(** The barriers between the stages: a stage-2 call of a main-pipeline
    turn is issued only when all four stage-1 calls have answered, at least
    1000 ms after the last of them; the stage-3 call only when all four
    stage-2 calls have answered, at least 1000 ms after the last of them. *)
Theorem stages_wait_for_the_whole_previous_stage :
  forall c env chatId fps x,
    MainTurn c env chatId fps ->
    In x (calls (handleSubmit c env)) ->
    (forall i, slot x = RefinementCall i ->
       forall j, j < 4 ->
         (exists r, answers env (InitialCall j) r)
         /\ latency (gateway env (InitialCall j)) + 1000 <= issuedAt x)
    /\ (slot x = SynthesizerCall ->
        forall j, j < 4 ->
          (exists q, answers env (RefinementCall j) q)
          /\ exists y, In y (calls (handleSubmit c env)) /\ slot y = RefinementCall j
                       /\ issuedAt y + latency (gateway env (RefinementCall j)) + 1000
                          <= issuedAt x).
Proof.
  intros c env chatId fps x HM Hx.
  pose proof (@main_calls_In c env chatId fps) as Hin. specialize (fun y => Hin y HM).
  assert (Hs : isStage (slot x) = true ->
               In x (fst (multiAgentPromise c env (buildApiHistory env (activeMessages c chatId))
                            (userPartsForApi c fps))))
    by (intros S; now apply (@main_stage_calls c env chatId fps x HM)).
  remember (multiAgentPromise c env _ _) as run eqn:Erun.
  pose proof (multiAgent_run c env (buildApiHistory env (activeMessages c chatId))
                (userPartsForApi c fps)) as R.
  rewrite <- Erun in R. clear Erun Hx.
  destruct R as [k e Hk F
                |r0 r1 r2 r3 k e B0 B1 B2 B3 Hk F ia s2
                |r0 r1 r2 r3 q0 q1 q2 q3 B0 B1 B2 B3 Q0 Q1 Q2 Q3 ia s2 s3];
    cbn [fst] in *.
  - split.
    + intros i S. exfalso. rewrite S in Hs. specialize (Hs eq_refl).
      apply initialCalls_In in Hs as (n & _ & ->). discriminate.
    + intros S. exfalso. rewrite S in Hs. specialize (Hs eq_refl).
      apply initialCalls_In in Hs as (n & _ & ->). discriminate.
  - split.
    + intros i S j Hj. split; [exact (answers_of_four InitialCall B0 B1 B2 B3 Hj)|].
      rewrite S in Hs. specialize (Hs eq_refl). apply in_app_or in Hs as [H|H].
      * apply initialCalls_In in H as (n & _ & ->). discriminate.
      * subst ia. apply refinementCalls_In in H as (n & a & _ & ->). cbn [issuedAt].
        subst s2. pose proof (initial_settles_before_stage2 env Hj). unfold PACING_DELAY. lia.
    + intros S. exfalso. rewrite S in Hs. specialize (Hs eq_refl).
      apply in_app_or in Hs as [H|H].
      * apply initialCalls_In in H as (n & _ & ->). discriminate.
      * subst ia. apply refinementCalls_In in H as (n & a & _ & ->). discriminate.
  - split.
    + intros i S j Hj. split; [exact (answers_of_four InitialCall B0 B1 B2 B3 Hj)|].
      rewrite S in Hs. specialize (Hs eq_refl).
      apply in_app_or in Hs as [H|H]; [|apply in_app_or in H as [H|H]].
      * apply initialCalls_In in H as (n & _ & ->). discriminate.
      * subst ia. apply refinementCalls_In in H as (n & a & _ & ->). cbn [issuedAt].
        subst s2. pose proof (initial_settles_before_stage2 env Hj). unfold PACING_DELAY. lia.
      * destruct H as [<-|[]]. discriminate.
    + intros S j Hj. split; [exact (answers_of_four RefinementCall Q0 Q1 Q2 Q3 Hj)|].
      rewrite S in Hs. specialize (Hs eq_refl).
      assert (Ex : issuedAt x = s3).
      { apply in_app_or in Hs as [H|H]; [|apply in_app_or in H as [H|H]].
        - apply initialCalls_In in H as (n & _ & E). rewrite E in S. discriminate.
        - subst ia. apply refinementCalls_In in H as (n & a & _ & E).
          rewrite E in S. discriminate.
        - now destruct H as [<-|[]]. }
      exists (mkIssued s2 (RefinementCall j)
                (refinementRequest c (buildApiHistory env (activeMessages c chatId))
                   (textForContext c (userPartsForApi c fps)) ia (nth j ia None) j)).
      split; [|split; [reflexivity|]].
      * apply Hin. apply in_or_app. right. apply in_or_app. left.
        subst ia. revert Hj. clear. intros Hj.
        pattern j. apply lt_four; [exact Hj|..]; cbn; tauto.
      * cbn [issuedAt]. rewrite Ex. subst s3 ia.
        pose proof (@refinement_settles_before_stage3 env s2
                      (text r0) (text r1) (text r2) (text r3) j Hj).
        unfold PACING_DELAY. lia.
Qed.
* * * *
Up to and including the line with "pose proof (multiAgent_run", output every line of the records above exactly, starting from the first; output nothing else.

(** The barriers between the stages: a stage-2 call of a main-pipeline
    turn is issued only when all four stage-1 calls have answered, at least
    1000 ms after the last of them; the stage-3 call only when all four
    stage-2 calls have answered, at least 1000 ms after the last of them. *)
Theorem stages_wait_for_the_whole_previous_stage :
  forall c env chatId fps x,
    MainTurn c env chatId fps ->
    In x (calls (handleSubmit c env)) ->
    (forall i, slot x = RefinementCall i ->
       forall j, j < 4 ->
         (exists r, answers env (InitialCall j) r)
         /\ latency (gateway env (InitialCall j)) + 1000 <= issuedAt x)
    /\ (slot x = SynthesizerCall ->
        forall j, j < 4 ->
          (exists q, answers env (RefinementCall j) q)
          /\ exists y, In y (calls (handleSubmit c env)) /\ slot y = RefinementCall j
                       /\ issuedAt y + latency (gateway env (RefinementCall j)) + 1000
                          <= issuedAt x).
Proof.
  intros c env chatId fps x HM Hx.
  pose proof (@main_calls_In c env chatId fps) as Hin. specialize (fun y => Hin y HM).
  assert (Hs : isStage (slot x) = true ->
               In x (fst (multiAgentPromise c env (buildApiHistory env (activeMessages c chatId))
                            (userPartsForApi c fps))))
    by (intros S; now apply (@main_stage_calls c env chatId fps x HM)).
  remember (multiAgentPromise c env _ _) as run eqn:Erun.
  pose proof (multiAgent_run c env (buildApiHistory env (activeMessages c chatId))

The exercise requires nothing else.